After writing "Advice for interacting with busy people", I was asked to write a follow-up on advice for newly busy people. So, here's a quick list of tools and mental models that help me prioritize.
This list is by no means comprehensive. It's just the tools I know and have loved. Take what's useful, and drop what doesn't fit your brain and life.
1. Prioritizing between projects
a. Apply the Tomorrow Rule.
When someone asks you to join an exciting project that's due half a year from now, it is very, very tempting to say "yes". You'll immediately have a vivid imagination of the shiny outcome, while the workload is far enough in the future to not cross your mind. To mitigate this tendency, it makes sense to apply the Tomorrow Rule. It goes as such: "Am I committed enough to this that I'd clear up time in my schedule tomorrow to make it happen?"
b. If things get too much, do a Productivity Purge.
If you already have too many projects on your plate and can't make reasonable progress on any of them, you might want to go through a round of Cal Newport's productivity purge algorithm. The steps:
"When it feels like your schedule is becoming too overwhelmed, take out a sheet of paper and label it with three columns: professional, extracurricular, and personal. Under “professional” list all the major projects you are currently working on in your professional life (if you’re a student, then this means classes and research, if you have a job, then this means your job, etc). Under “extracurricular” do the same for your side projects (your band, your blog, your plan to write a book). And under “personal” do the same for personal self-improvement projects (from fitness to reading more books).
Under each list try to select one or two projects which, at this point in your life, are the most important and seem like they would yield the greatest returns. Put a star by these projects.
Next, identify the projects that you could stop working on right away with no serious consequences. Cross these out.
Finally, for the projects that are left unmarked, come up with a 1-3 week plan for finalizing and dispatching them. Many of these will be projects for which you owe someone something before you can stop working on them. Come up with a crunch plan for the near future for shutting these down as quickly as possible.
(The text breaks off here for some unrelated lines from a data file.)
(* ===== verification/Cron.v ===== *)
(** * Cron schedules (pkg/cron/cron.go)

    The five-field expressions of deploy.yaml: [Parse] into bit sets, and
    [Next], the search for the first minute in which a schedule fires.  A set
    is a 64-bit word; the range loop steps a Go [int], so it wraps. *)

From S2P Require Import Prelude GoStrings GoTime.
From Stdlib Require Import Ascii String.
Local Open Scope string_scope.

(** ** Bit sets *)

Abbreviation set := Z (only parsing).

(** 1 << uint(n) in 64 bits: a negative n becomes a shift past the word. *)
Definition bit (n : Z) : set := if ((0 <=? n) && (n <? 64))%Z then Z.shiftl 1 n else 0%Z.
Definition has (s : set) (n : Z) : bool := negb (Z.land s (bit n) =? 0)%Z.
Definition add (s : set) (n : Z) : set := Z.lor s (bit n).

Record field := mk_field {
  f_name : string; f_min : Z; f_max : Z; f_names : list string
}.

Definition minute_field := mk_field "minute" 0 59 [].
Definition hour_field := mk_field "hour" 0 23 [].
Definition day_field := mk_field "day of month" 1 31 [].
Definition month_field := mk_field "month" 1 12
  ["jan"; "feb"; "mar"; "apr"; "may"; "jun"; "jul"; "aug"; "sep"; "oct"; "nov"; "dec"].
Definition weekday_field := mk_field "day of week" 0 7
  ["sun"; "mon"; "tue"; "wed"; "thu"; "fri"; "sat"; "sun"].

Record Schedule := mk_schedule {
  minutes : set; hours : set; days : set; months : set; weekdays : set;
  anyDay : bool; anyWeekday : bool; expr : string
}.

(** ** Parsing *)

Fixpoint name_index (i : Z) (text : string) (names : list string) : option Z :=
  match names with
  | [] => None
  | n :: r => if equal_fold n text then Some i else name_index (i + 1)%Z text r
  end.

Definition value (f : field) (text : string) : result Z :=
  match atoi text with
  | Some n =>
      if ((n <? f_min f) || (f_max f <? n))%Z
      then Err [L "value "; D n; L " out of range "; D (f_min f); L "-"; D (f_max f)]
      else Ok n
  | None =>
      match name_index 0 text (f_names f) with
      | Some i => Ok (f_min f + i)%Z
      | None => Err [L "invalid value "; Q text]
      end
  end.

(** for n := lo; n <= hi; n += step { out.add(n) } *)
Definition range_body (hi step : Z) (st : Z * set) : (Z * set) + set :=
  let '(n, out) := st in
  if (n <=? hi)%Z then inl (wrap64 (n + step), add out n) else inr out.

Definition range_fuel : positive := 256.

Definition add_range (out : set) (lo hi step : Z) : set :=
  match run (range_body hi step) range_fuel (lo, out) with inr s => s | inl st => st.2 end.

(** The bounds and the step one list item stands for. *)
Definition parse_item (f : field) (item : string) : result (Z * Z * Z) :=
  if String.eqb item "" then Err [L "empty list item"] else
  let '(rangePart, stepPart, hasStep) := cut "/" item in
  do! step := (if hasStep then match atoi stepPart with
                              | Some n => if (n <? 1)%Z then Err [L "invalid step "; Q stepPart] else Ok n
                              | None => Err [L "invalid step "; Q stepPart]
                              end
               else Ok 1%Z) in
  if String.eqb rangePart "*" then Ok (f_min f, f_max f, step)
  else if contains_char "-" rangePart then
    let '(a, b, _) := cut "-" rangePart in
    do! lo := value f a in
    do! hi := value f b in
    if (hi <? lo)%Z then Err [L "invalid range "; Q rangePart; L ": it ends before it starts"]
    else Ok (lo, hi, step)
  else
    do! n := value f rangePart in
    Ok (n, if hasStep then f_max f else n, step).

Fixpoint parse_items (f : field) (out : set) (items : list string) : result set :=
  match items with
  | [] => Ok out
  | item :: r => do! (lo, hi, step) := parse_item f item in parse_items f (add_range out lo hi step) r
  end.

Definition parseField (f : field) (text : string) : result set := parse_items f 0%Z (split "," text).

(** fmt.Errorf("%s: %w", name, err) *)
Definition in_field {A} (f : field) (r : result A) : result A :=
  match r with Ok a => Ok a | Err e => Err (S' (f_name f) :: L ": " :: e) end.

Definition Parse (expr : string) : result Schedule :=
  match fields expr with
  | [p0; p1; p2; p3; p4] =>
      do! mi := in_field minute_field (parseField minute_field p0) in
      do! h := in_field hour_field (parseField hour_field p1) in
      do! d := in_field day_field (parseField day_field p2) in
      do! mo := in_field month_field (parseField month_field p3) in
      do! w := in_field weekday_field (parseField weekday_field p4) in
      Ok (mk_schedule mi h d mo (if has w 7 then add w 0 else w)
            (String.eqb p2 "*") (String.eqb p4 "*") (join " " [p0; p1; p2; p3; p4]))
  | parts => Err [L "expected 5 fields (minute hour day-of-month month day-of-week), got ";
                  D (Z.of_nat (List.length parts))]
  end.

(** ** Firing *)

Section Firing.
Local Open Scope Z_scope.

Definition matchesDay (s : Schedule) (t : Time) : bool :=
  if negb (has (months s) (Month t)) then false else
  let d := has (days s) (Day t) in
  let w := has (weekdays s) (Weekday t) in
  if anyDay s && anyWeekday s then true
  else if anyDay s then w
  else if anyWeekday s then d
  else d || w.

Definition Matches (s : Schedule) (t : Time) : bool :=
  has (minutes s) (Minute t) && has (hours s) (Hour t) && matchesDay s t.

(** One round of Next's loop: how far to skip, or what to return. *)
Definition next_body (s : Schedule) (limit : Time) (t : Time) : Time + option Time :=
  if t <? limit then
    if negb (matchesDay s t) then inl (Date (Year t) (Month t) (Day t + 1) 0)
    else if negb (has (hours s) (Hour t)) then inl (Date (Year t) (Month t) (Day t + 0) (Hour t + 1))
    else if negb (has (minutes s) (Minute t)) then inl (t + minute)
    else inr (Some t)
  else inr None.

Definition next_start (after : Time) : Time := TruncateMinute after + minute.
Definition next_limit (after : Time) : Time := AddYears (next_start after) 8.

Definition next_search (s : Schedule) (after : Time) : Time + option Time :=
  let t := next_start after in
  let limit := next_limit after in
  run (next_body s limit) (Z.to_pos (limit - t + 1)) t.

Definition Next (s : Schedule) (after : Time) : Time :=
  match next_search s after with inr (Some t) => t | _ => zero_time end.

(** ** Sets *)

Lemma has_add s n m : 0 ≤ n < 64 → has (add s n) m = has s m || (m =? n).
Proof.
  intros Hn. unfold has, add, bit.
  replace ((0 <=? n) && (n <? 64)) with true by (symmetry; apply andb_true_iff; lia).
  destruct ((0 <=? m) && (m <? 64)) eqn:Hm.
  - assert (0 ≤ m < 64) as Hm' by (apply andb_true_iff in Hm; lia).
    assert (∀ a, (Z.land a (Z.shiftl 1 m) =? 0) = negb (Z.testbit a m)) as Hland.
    { intros a. destruct (Z.testbit a m) eqn:E; simpl.
      - apply Z.eqb_neq. intros H0. assert (Z.testbit (Z.land a (Z.shiftl 1 m)) m = false) as H1
          by (rewrite H0; apply Z.testbit_0_l).
        rewrite Z.land_spec, E, Z.shiftl_spec, Z.sub_diag in H1 by lia. done.
      - apply Z.eqb_eq. apply Z.bits_inj'. intros k Hk.
        rewrite Z.land_spec, Z.shiftl_spec, Z.testbit_0_l by lia.
        destruct (Z.eq_dec k m) as [->|]; [by rewrite E|].
        destruct (Z.ltb_spec (k - m) 0); [by rewrite (Z.testbit_neg_r 1) by lia; rewrite andb_false_r|].
        rewrite (Z.bits_above_log2 1 (k - m)); [by rewrite andb_false_r|lia|simpl; lia]. }
    rewrite !Hland, !negb_involutive, Z.lor_spec. f_equal.
    rewrite Z.shiftl_spec by lia. destruct (Z.eqb_spec m n) as [->|].
    + by rewrite Z.sub_diag.
    + destruct (Z.ltb_spec (m - n) 0); [by apply Z.testbit_neg_r|].
      apply Z.bits_above_log2; [lia|simpl; lia].
  - rewrite !Z.land_0_r. simpl. symmetry. apply Z.eqb_neq.
    apply andb_false_iff in Hm. lia.
Qed.

Lemma has_0 n : has 0 n = false.
Proof. unfold has. by rewrite Z.land_0_l. Qed.

Lemma bit_outside n : ¬ (0 ≤ n < 64) → bit n = 0.
Proof. unfold bit. intros H. destruct (Z.leb_spec 0 n), (Z.ltb_spec n 64); simpl; try done; lia. Qed.

(** ** The range loop *)

Lemma range_body_step hi step n out :
  range_body hi step (n, out) = if n <=? hi then inl (wrap64 (n + step), add out n) else inr out.
Proof. done. Qed.

(** Without wrap-around the loop ends within one round per value. *)
Lemma range_run_exact lo hi step p out :
  0 ≤ lo → hi < 64 → 1 ≤ step ≤ max_int64 - 64 → Z.max 0 (hi - lo + 1) < Z.pos p →
  ∃ s, run (range_body hi step) p (lo, out) = inr s ∧
    ∀ m, has s m = true ↔ has out m = true ∨ (lo ≤ m ≤ hi ∧ (m - lo) mod step = 0).
Proof.
  intros Hlo Hhi Hs Hp.
  set (I := λ st : Z * Z, lo ≤ st.1 ∧ (st.1 - lo) mod step = 0 ∧
    ∀ m, has st.2 m = true ↔ has out m = true ∨ (lo ≤ m ≤ hi ∧ m < st.1 ∧ (m - lo) mod step = 0)).
  assert (I (lo, out)) as HI.
  { unfold I; simpl. rewrite Z.sub_diag, Z.mod_0_l by lia. split_and!; [lia|done|].
    intros m. split; [by left|]. intros [?|?]; [done|lia]. }
  assert (∀ st st', I st → range_body hi step st = inl st' →
            I st' ∧ Z.max 0 (hi - st'.1 + 1) < Z.max 0 (hi - st.1 + 1)) as Hstep.
  { intros [n o] [n' o'] (H1 & H2 & H3) E. rewrite range_body_step in E. simpl in H1, H2, H3.
    destruct (Z.leb_spec n hi); [|done]. simplify_eq.
    unfold max_int64 in Hs. rewrite wrap64_id by (unfold min_int64, max_int64; lia).
    unfold I; simpl. split; [|lia]. split_and!; [lia| |].
    - replace (n + step - lo) with (n - lo + 1 * step) by lia. by rewrite Z.mod_add by lia.
    - intros m. rewrite has_add, orb_true_iff, H3, Z.eqb_eq by lia. split.
      + intros [[?|?]| ->]; [by left|right; lia|right; split_and!; [lia..|done]].
      + intros [?|(? & ? & Hm)]; [by left; left|].
        destruct (Z.ltb_spec m n); [left; right; split_and!; [lia..|done]|].
        right. assert ((m - n) mod step = 0) as Hmn.
        { replace (m - n) with ((m - lo) - (n - lo)) by lia. rewrite Zminus_mod, Hm, H2. by rewrite Z.mod_0_l by lia. }
        rewrite Z.mod_small in Hmn by lia. lia. }
  destruct (run_finishes (range_body hi step) I (λ st, Z.max 0 (hi - st.1 + 1)) p (lo, out)) as [s Hrun];
    [done|lia|done|simpl; lia|].
  exists s. split; [done|]. revert Hrun. apply (run_returns _ I
    (λ s, ∀ m, has s m = true ↔ has out m = true ∨ (lo ≤ m ≤ hi ∧ (m - lo) mod step = 0)));
    [intros ?? HI' E; exact (proj1 (Hstep _ _ HI' E))| |done].
  intros [n o] b (H1 & H2 & H3) E m. rewrite range_body_step in E. simpl in *.
  destruct (Z.leb_spec n hi); [done|]. simplify_eq. rewrite H3. split.
  - intros [?|?]; [by left|right; tauto].
  - intros [?|[? ?]]; [by left|right; split_and!; [lia..|done]].
Qed.

(** A step close to 2^63 wraps, and comes back two short each time: the loop
    still ends well within its bound. *)
Lemma range_run_wraps lo hi step out :
  0 ≤ lo < 64 → hi < 64 → max_int64 - 64 < step ≤ max_int64 →
  ∃ s, run (range_body hi step) range_fuel (lo, out) = inr s.
Proof.
  intros Hlo Hhi Hs. unfold max_int64 in *.
  set (e := 2 ^ 63 - step).
  set (I := λ st : Z * Z, -64 ≤ st.1 ∨ - 2 ^ 63 ≤ st.1 < - 2 ^ 63 + 64 - e).
  set (m := λ st : Z * Z, if st.1 <=? hi then
              if -64 <=? st.1 then st.1 + 65 else Z.max 0 (st.1 + 2 ^ 63 - e + 66) else 0).
  apply (run_finishes _ I m).
  - intros [n o] [n' o'] HI E. rewrite range_body_step in E.
    destruct (Z.leb_spec n hi) as [Hn|]; [|done]. simplify_eq. unfold I, m in *; simpl in *.
    destruct (Z.leb_spec n hi); [|lia].
    destruct (Z.leb_spec (-64) n) as [Hn64|Hn64].
    + destruct (Z.ltb_spec n e).
      * rewrite wrap64_id by (unfold min_int64, max_int64; lia). split; [left; lia|].
        destruct (Z.leb_spec (n + step) hi); lia.
      * assert (wrap64 (n + step) = n + step - 2 ^ 64) as ->.
        { unfold wrap64. rewrite <- (Z.mod_unique _ (2 ^ 64) 1 (n + step + 2 ^ 63 - 2 ^ 64)); lia. }
        split; [right; lia|].
        destruct (Z.leb_spec (n + step - 2 ^ 64) hi); [|lia].
        destruct (Z.leb_spec (-64) (n + step - 2 ^ 64)); lia.
    + rewrite wrap64_id by (unfold min_int64, max_int64; lia). split; [left; lia|].
      destruct (Z.leb_spec (n + step) hi); [|lia].
      destruct (Z.leb_spec (-64) (n + step)); lia.
  - intros [n o] HI. unfold I, m in *; simpl in *.
    destruct (Z.leb_spec n hi); [|lia]. destruct (Z.leb_spec (-64) n); lia.
  - left. simpl. lia.
  - unfold m, range_fuel; simpl. destruct (Z.leb_spec lo hi); [|lia].
    destruct (Z.leb_spec (-64) lo); lia.
Qed.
Once you completed your crunch plan you’ll be left with only a small number of important projects. In essence, you have purged your schedule of all but a few contenders to be your next Theory of Relativity. Here’s the important part: Try to go at least one month without starting any new projects. Resist, at all costs, committing to anything during this month. Instead, just focus, with an Einsteinian intensity, on your select list."
2. Prioritizing between people
At some point in January/February, I felt pretty lonely and decided to make a list of all the lovely people I know and spend too little time with. After writing down the names of 40 people in Berlin alone and more in other cities, I realized what was the problem: I fully optimized for creating loose ties, for getting the spark of novelty and knowing what's going on in my various communities. In the meantime, I didn't commit enough to anyone as that I'd know who to call when I'm feeling low.
So - you might want to create two networks simultaneously, which work by different rules:
A large network of loose ties. These people are there for uncommitted play, for exchanging knowledge and occasional favors, for having as many people as possible in your life who know somebody who knows somebody who happens to be really skilled at that particular thing. Treat them with kindness and integrity, but don't hesitate to say "no" if your heart isn't...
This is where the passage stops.